(Stored data entries)
|---|

(** What parsing gives, whatever the allocator answers. *)
Lemma xml_parse_text x a ns : fresh_context x -> a_ok a -> forallb (well_written (str "ht_root")) ns = true -> Z.of_nat (length (renders ns)) < MAX_DOCUMENT ->
  exists r x' a', xml_parse x (renders ns) (Z.of_nat (length (renders ns))) a = Some ((r, x'), a') /\
    (r = XML_OK /\ holding (renders ns) x' /\ (exists p t, xc_root x' = Some (p, t) /\ decode_root (renders ns) t = Some (document ns)) \/
     r = XML_MEMORY_ERROR \/ r = XML_PARSE_ERROR /\ xc_root x' = None).
Proof.
  intros (Hx1 & Hx2 & Hx3) Hok Hw Hmax. set (m := renders ns) in *. unfold xml_parse. rw Hx1. cbn [pf_read]. unfold root_tag. rw Hx2.
  destruct (init_plain m (render_plain _ ns _ (Nat.lt_succ_diag_r _) Hw)) as [o Eo]. rw Eo.
  destruct (alloc_law a XML_TAG_SIZE Hok ltac:(done)) as [Hok2 _]. unfold mbind, M_bind, mem_alloc, mret, M_ret. destruct (a_alloc a XML_TAG_SIZE) as [p a2]. cbn [fst snd] in Hok2.
  destruct (Z.eqb_spec p 0) as [->|Hp]; cbn [negb].
  { eexists _, _, _. split; [done|]. right. right. by split. }
  unfold parse_root. rw Hx3. set (t0 := mkTag _ _ _ _ _ _ _ _ _). unfold _xml_parse.
  assert (at_ m 0 (mkP A (mkHT (mkHC m (Z.of_nat (length m)) 0 E_UTF_8 o) (Some E_UTF_8)) (xc_err_pos x) a2)) as Hat by (by exists o).
  assert (run m (xt 0 XML_PARSE_ERROR t0) 0 a2 (fun rt s => rt.1 = XML_MEMORY_ERROR \/ rt.1 = XML_OK /\ (exists k, at_ m k s) /\ decode_root m rt.2 = Some (document ns))) as Hrun.
  { eapply (run_nodes m Hmax _ ns (Nat.lt_succ_diag_r _) 0 0 XML_PARSE_ERROR t0 a2 a2 [] 0 (str "ht_root") []); [exact Hw|by left|by rw app_nil_r; exists []; rw app_nil_r|by apply holds_new|done| | | |by intros; left|].
    - split; [done|]. split; [by repeat constructor|]. intros h i c _ Hi. cbn [deref p_name t0]. rw load8_nat. by apply lookup_app_l_Some.
    - vm_compute. set_solver.
    - vm_compute. set_solver.
    - intros st' r' v a3 k' _ Hh c. cbn [Nat.add]. apply run_end. intros s Hs _. right. split; [done|]. split; [by eexists|]. unfold decode_root. cbn [snd xt x_tag].
      destruct Hh as [_ _ _ _ Hr]. rw Hr. cbn [mbind option_bind]. pose proof (slice_at m 0 m ltac:(exists []; by rw app_nil_r) ltac:(lia)) as Es.
      transitivity (content ← Some <$> slice m 0 (u32 (Z.of_nat (length m))); Some (XE (str "ht_root") [] content (elems ns))); [reflexivity|].
      rewrite u32_small; [|unfold MAX_DOCUMENT in Hmax; lia]. change 0 with (Z.of_nat 0). by rw Es. }
  specialize (Hrun 0 (xml_fuel (Z.of_nat (length m))) _ ltac:(unfold xml_fuel; lia) Hat eq_refl). apply wp_run in Hrun as ([r t] & s' & E & HQ). cbn [fst snd] in HQ.
  change (set_prev 0 (xt 0 XML_PARSE_ERROR t0)) with (x_start t0) in E. rw E. eexists _, _, _. split; [done|].
  destruct HQ as [->|(-> & (k & o2 & Eh) & Hd)]; [by right; left|]. left. split; [done|]. split; [by exists k, o2|]. by exists p, t.
Qed.
End property.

|---|

> [What the task asks]:
Whatever appears in the data above is to be set down exactly.

> [Problem solution]:
(** What parsing gives, whatever the allocator answers. *)
Lemma xml_parse_text x a ns : fresh_context x -> a_ok a -> forallb (well_written (str "ht_root")) ns = true -> Z.of_nat (length (renders ns)) < MAX_DOCUMENT ->
  exists r x' a', xml_parse x (renders ns) (Z.of_nat (length (renders ns))) a = Some ((r, x'), a') /\
    (r = XML_OK /\ holding (renders ns) x' /\ (exists p t, xc_root x' = Some (p, t) /\ decode_root (renders ns) t = Some (document ns)) \/
     r = XML_MEMORY_ERROR \/ r = XML_PARSE_ERROR /\ xc_root x' = None).
Proof.
  intros (Hx1 & Hx2 & Hx3) Hok Hw Hmax. set (m := renders ns) in *. unfold xml_parse. rw Hx1. cbn [pf_read]. unfold root_tag. rw Hx2.
  destruct (init_plain m (render_plain _ ns _ (Nat.lt_succ_diag_r _) Hw)) as [o Eo]. rw Eo.
  destruct (alloc_law a XML_TAG_SIZE Hok ltac:(done)) as [Hok2 _]. unfold mbind, M_bind, mem_alloc, mret, M_ret. destruct (a_alloc a XML_TAG_SIZE) as [p a2]. cbn [fst snd] in Hok2.
  destruct (Z.eqb_spec p 0) as [->|Hp]; cbn [negb].
  { eexists _, _, _. split; [done|]. right. right. by split. }
  unfold parse_root. rw Hx3. set (t0 := mkTag _ _ _ _ _ _ _ _ _). unfold _xml_parse.
  assert (at_ m 0 (mkP A (mkHT (mkHC m (Z.of_nat (length m)) 0 E_UTF_8 o) (Some E_UTF_8)) (xc_err_pos x) a2)) as Hat by (by exists o).
  assert (run m (xt 0 XML_PARSE_ERROR t0) 0 a2 (fun rt s => rt.1 = XML_MEMORY_ERROR \/ rt.1 = XML_OK /\ (exists k, at_ m k s) /\ decode_root m rt.2 = Some (document ns))) as Hrun.
  { eapply (run_nodes m Hmax _ ns (Nat.lt_succ_diag_r _) 0 0 XML_PARSE_ERROR t0 a2 a2 [] 0 (str "ht_root") []); [exact Hw|by left|by rw app_nil_r; exists []; rw app_nil_r|by apply holds_new|done| | | |by intros; left|].
    - split; [done|]. split; [by repeat constructor|]. intros h i c _ Hi. cbn [deref p_name t0]. rw load8_nat. by apply lookup_app_l_Some.
    - vm_compute. set_solver.
    - vm_compute. set_solver.
    - intros st' r' v a3 k' _ Hh c. cbn [Nat.add]. apply run_end. intros s Hs _. right. split; [done|]. split; [by eexists|]. unfold decode_root. cbn [snd xt x_tag].
      destruct Hh as [_ _ _ _ Hr]. rw Hr. cbn [mbind option_bind]. pose proof (slice_at m 0 m ltac:(exists []; by rw app_nil_r) ltac:(lia)) as Es.
      transitivity (content ← Some <$> slice m 0 (u32 (Z.of_nat (length m))); Some (XE (str "ht_root") [] content (elems ns))); [reflexivity|].
      rewrite u32_small; [|unfold MAX_DOCUMENT in Hmax; lia]. change 0 with (Z.of_nat 0). by rw Es. }
  specialize (Hrun 0 (xml_fuel (Z.of_nat (length m))) _ ltac:(unfold xml_fuel; lia) Hat eq_refl). apply wp_run in Hrun as ([r t] & s' & E & HQ). cbn [fst snd] in HQ.
  change (set_prev 0 (xt 0 XML_PARSE_ERROR t0)) with (x_start t0) in E. rw E. eexists _, _, _. split; [done|].
  destruct HQ as [->|(-> & (k & o2 & Eh) & Hd)]; [by right; left|]. left. split; [done|]. split; [by exists k, o2|]. by exists p, t.
Qed.
End property.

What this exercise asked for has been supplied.